• [Exercise]: After locating the line with "annotation sync (package" in the data that follows, return it and every later line exactly, up to and including the line with "(** [s[i]]; [None]".

**** Data extract

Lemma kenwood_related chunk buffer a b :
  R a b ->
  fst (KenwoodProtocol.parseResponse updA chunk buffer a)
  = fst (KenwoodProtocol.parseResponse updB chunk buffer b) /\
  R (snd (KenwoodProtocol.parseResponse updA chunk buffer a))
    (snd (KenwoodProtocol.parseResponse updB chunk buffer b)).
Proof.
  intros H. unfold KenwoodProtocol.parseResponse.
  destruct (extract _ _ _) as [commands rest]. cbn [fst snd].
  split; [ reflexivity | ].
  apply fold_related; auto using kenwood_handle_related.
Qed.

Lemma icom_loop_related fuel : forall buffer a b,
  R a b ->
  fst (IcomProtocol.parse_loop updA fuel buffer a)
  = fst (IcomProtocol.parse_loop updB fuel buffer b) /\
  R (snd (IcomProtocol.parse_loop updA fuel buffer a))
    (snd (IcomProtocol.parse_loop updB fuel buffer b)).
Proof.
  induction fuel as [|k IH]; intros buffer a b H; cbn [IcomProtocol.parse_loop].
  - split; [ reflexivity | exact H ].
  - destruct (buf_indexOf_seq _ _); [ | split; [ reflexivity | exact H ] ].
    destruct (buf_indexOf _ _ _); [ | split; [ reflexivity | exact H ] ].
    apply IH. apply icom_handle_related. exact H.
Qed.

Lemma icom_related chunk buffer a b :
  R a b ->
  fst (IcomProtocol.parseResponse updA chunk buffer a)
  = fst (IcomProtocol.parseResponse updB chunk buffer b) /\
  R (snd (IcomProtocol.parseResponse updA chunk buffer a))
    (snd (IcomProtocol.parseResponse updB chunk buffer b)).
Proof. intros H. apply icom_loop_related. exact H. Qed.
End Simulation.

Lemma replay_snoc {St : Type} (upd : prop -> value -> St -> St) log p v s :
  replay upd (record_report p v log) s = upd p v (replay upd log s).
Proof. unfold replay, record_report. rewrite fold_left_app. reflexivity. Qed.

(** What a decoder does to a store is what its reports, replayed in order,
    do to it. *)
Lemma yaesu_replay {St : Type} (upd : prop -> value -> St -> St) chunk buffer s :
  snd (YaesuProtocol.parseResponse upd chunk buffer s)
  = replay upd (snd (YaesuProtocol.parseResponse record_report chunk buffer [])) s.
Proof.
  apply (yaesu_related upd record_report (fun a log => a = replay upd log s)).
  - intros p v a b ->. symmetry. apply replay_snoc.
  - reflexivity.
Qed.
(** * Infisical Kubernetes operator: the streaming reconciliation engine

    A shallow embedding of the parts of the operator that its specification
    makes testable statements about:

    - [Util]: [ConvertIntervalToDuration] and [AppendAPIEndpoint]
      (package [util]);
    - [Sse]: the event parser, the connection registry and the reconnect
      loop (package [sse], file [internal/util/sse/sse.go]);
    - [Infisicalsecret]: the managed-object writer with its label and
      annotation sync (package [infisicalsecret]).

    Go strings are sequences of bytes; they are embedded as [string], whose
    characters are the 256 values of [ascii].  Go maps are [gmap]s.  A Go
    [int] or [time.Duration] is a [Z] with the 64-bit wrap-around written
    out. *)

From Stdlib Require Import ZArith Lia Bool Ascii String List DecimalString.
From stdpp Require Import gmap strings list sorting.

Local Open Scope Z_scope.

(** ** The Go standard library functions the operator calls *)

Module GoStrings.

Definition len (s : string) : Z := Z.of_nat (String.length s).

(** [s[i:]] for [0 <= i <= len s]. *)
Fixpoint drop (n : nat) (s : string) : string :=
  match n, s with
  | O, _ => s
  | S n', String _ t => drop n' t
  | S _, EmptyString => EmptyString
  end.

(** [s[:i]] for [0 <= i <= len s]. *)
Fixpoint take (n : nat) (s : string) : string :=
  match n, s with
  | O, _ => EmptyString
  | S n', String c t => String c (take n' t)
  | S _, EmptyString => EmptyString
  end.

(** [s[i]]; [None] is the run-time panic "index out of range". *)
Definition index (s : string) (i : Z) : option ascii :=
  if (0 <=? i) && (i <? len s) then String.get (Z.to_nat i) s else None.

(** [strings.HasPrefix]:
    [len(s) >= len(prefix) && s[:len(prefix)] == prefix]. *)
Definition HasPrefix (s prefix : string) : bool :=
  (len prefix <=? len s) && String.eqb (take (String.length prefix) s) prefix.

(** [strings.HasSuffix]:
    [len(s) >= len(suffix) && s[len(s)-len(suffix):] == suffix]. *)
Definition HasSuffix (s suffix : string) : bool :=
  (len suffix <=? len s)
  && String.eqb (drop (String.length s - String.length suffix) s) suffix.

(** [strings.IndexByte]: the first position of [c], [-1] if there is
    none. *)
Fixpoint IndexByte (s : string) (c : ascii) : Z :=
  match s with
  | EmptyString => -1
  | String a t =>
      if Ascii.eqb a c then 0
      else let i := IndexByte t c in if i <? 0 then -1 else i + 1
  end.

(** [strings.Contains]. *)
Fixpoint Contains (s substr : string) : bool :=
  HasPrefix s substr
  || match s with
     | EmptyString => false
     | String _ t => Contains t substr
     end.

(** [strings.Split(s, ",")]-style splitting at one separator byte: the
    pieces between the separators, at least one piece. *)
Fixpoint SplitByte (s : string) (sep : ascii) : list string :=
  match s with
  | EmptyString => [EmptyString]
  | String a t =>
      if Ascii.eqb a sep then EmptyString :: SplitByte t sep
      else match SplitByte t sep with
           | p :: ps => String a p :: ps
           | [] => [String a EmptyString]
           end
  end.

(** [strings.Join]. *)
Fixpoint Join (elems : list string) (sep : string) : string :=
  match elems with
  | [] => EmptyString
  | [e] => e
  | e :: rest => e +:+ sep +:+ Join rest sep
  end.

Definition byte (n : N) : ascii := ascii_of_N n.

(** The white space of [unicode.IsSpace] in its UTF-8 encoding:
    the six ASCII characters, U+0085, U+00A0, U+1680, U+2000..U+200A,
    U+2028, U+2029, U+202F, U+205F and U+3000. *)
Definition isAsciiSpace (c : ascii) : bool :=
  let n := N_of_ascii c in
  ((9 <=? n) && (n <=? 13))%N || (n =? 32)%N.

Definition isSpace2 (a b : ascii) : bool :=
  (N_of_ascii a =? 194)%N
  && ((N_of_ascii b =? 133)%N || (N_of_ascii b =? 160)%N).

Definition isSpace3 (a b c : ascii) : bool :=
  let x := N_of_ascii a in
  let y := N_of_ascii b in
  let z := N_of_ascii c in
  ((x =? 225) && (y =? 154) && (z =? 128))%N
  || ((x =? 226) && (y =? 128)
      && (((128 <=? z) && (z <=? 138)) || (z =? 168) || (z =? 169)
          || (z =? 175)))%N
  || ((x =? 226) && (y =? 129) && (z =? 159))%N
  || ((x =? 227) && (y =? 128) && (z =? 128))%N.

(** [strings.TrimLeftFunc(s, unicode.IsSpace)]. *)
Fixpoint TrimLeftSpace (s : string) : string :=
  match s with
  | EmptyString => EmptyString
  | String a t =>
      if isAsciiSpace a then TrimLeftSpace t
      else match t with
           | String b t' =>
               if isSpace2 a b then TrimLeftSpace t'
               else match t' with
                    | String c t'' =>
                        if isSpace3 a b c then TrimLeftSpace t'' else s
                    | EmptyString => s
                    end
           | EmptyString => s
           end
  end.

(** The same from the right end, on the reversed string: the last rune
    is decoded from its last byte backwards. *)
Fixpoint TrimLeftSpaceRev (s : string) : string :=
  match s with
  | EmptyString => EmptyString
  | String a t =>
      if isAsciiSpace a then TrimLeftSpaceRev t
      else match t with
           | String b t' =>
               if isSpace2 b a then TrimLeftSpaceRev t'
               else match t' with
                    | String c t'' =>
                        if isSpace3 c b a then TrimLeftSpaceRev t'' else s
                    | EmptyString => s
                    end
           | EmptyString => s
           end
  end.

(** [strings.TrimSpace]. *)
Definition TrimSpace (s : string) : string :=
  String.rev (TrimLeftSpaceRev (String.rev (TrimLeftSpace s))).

********

• [Written answer]:
      annotation sync (package [infisicalsecret]).

    Go strings are sequences of bytes; they are embedded as [string], whose
    characters are the 256 values of [ascii].  Go maps are [gmap]s.  A Go
    [int] or [time.Duration] is a [Z] with the 64-bit wrap-around written
    out. *)

From Stdlib Require Import ZArith Lia Bool Ascii String List DecimalString.
From stdpp Require Import gmap strings list sorting.

Local Open Scope Z_scope.

(** ** The Go standard library functions the operator calls *)

Module GoStrings.

Definition len (s : string) : Z := Z.of_nat (String.length s).

(** [s[i:]] for [0 <= i <= len s]. *)
Fixpoint drop (n : nat) (s : string) : string :=
  match n, s with
  | O, _ => s
  | S n', String _ t => drop n' t
  | S _, EmptyString => EmptyString
  end.

(** [s[:i]] for [0 <= i <= len s]. *)
Fixpoint take (n : nat) (s : string) : string :=
  match n, s with
  | O, _ => EmptyString
  | S n', String c t => String c (take n' t)
  | S _, EmptyString => EmptyString
  end.

(** [s[i]]; [None] is the run-time panic "index out of range". *)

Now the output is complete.